In continuing the effort to limit the spread of COVID-19, the Red Rock Ranger District of Coconino National Forest is in the process of closing its highest-use destinations and day-use sites in the Sedona area, the forest service explained Thursday.
In coordination with Verde Valley and Sedona civic leaders, the following trails and day-use sites will be closed this weekend, until further notice:
· Beaver Creek Day-Use Site
· Bell Rock Trailhead
· Cathedral Rock Trailhead and Trail
· Courthouse Vista Trailhead
· Crescent Moon Day-Use Site
· Devil’s Bridge Trail, including OHV access and surrounding associated trails:
· Dry Creek Trailhead
· Long Canyon Trailhead
· Mescal Trailhead
· West Fork Trailhead
Forest Service employees and law enforcement officers will patrol the areas closed, and citations will be given to those who ignore the closures, the forest service said.
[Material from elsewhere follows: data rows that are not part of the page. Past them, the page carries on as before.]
(** * scripts/generate_site.py: the response parser and the file writer

    A shallow embedding of [parse_response] and [write_files] of
    [scripts/generate_site.py], with the parts of Python's [str], [re],
    [os.path] and [os] that the two functions call, and of the last
    statements of [main], which calls the two.

    - A Python [str] is a sequence of code points: [pystr := list N].
    - [re] is a backtracking matcher over the operators the five patterns of
      the script use, with the priorities of Python's engine (greedy and lazy
      repetition, ordered alternation); [re.split], [re.sub] and
      [re.finditer] are derived from one left-to-right scanner.  None of the
      five patterns can match the empty string.
    - A [dict] is an association list in insertion order.
    - Exceptions are values: [IndexError] for a subscript out of range, and
      the [OSError]s of the file system.
    - The file system is a finite map from absolute locations (the names from
      the root down) to nodes; [os.makedirs] and [open(_, "w")] either update
      it or raise.  Symbolic links, permissions, quotas and encoding errors
      are not part of the model, nor are the names that the system refuses
      (a NUL character, a component that is too long): the model has the
      four [OSError]s of a tree of directories and regular files, and a
      write that has opened its file succeeds.  Statements that say that a
      file is written carry the conditions under which the system takes the
      name and UTF-8 encodes the content.  What the script prints is
      returned as a list of events.
    - [os.path] is [posixpath]. *)

From Stdlib Require Import Ascii String.
From stdpp Require Import base numbers option list gmap.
Mayor Sandy Moriarty, Yavapai County Supervisor Randy Garrison, and Sedona Chamber of Commerce and Tourism Bureau CEO Jennifer Wesselhoff all supported the Forest Service taking action, the mayor said Tuesday.
The Sedona Chamber of Commerce Monday asked visitors not to come to Sedona during the coronavirus crisis.
“We are advising travelers to postpone any plans to visit Sedona for the time being,” explained Wesselhoff. “The advisory pertains to day trippers planning outdoor activities as well as anyone considering a more extended stay.
The Grand Canyon National Park was also closed to hikers Wednesday.
“We realize these popular destinations in Sedona are places people rejuvenate by getting outside and experiencing the beauty this area has to offer,” said Red Rock District Ranger Amy Tinderholt Thursday.
“However, the unfortunate reality at these locations during this pandemic has been continued high use, causing crowds to form and people lining up just to hike or get to the end of the trail. We will not keep trails and areas open that create environments for COVID-19 to spread easily, which negates the important practice of social distancing.”
Coconino NF continually evaluates popular areas across each district to determine if additional closures are necessary to help aid in following federal, state, and local health guidelines.
Even though these popular destinations are closing, Coconino National Forest includes nearly 2 million acres of dispersed recreational opportunities across three districts, explained the forest service release.
Sedona trails have been busy as tourists from all over Arizona have been seeking refuge in the Coconino National Forest as a way to get out of their homes during the coronavirus isolation. But local officials are also concerned such use may overwhelm local medical facilities.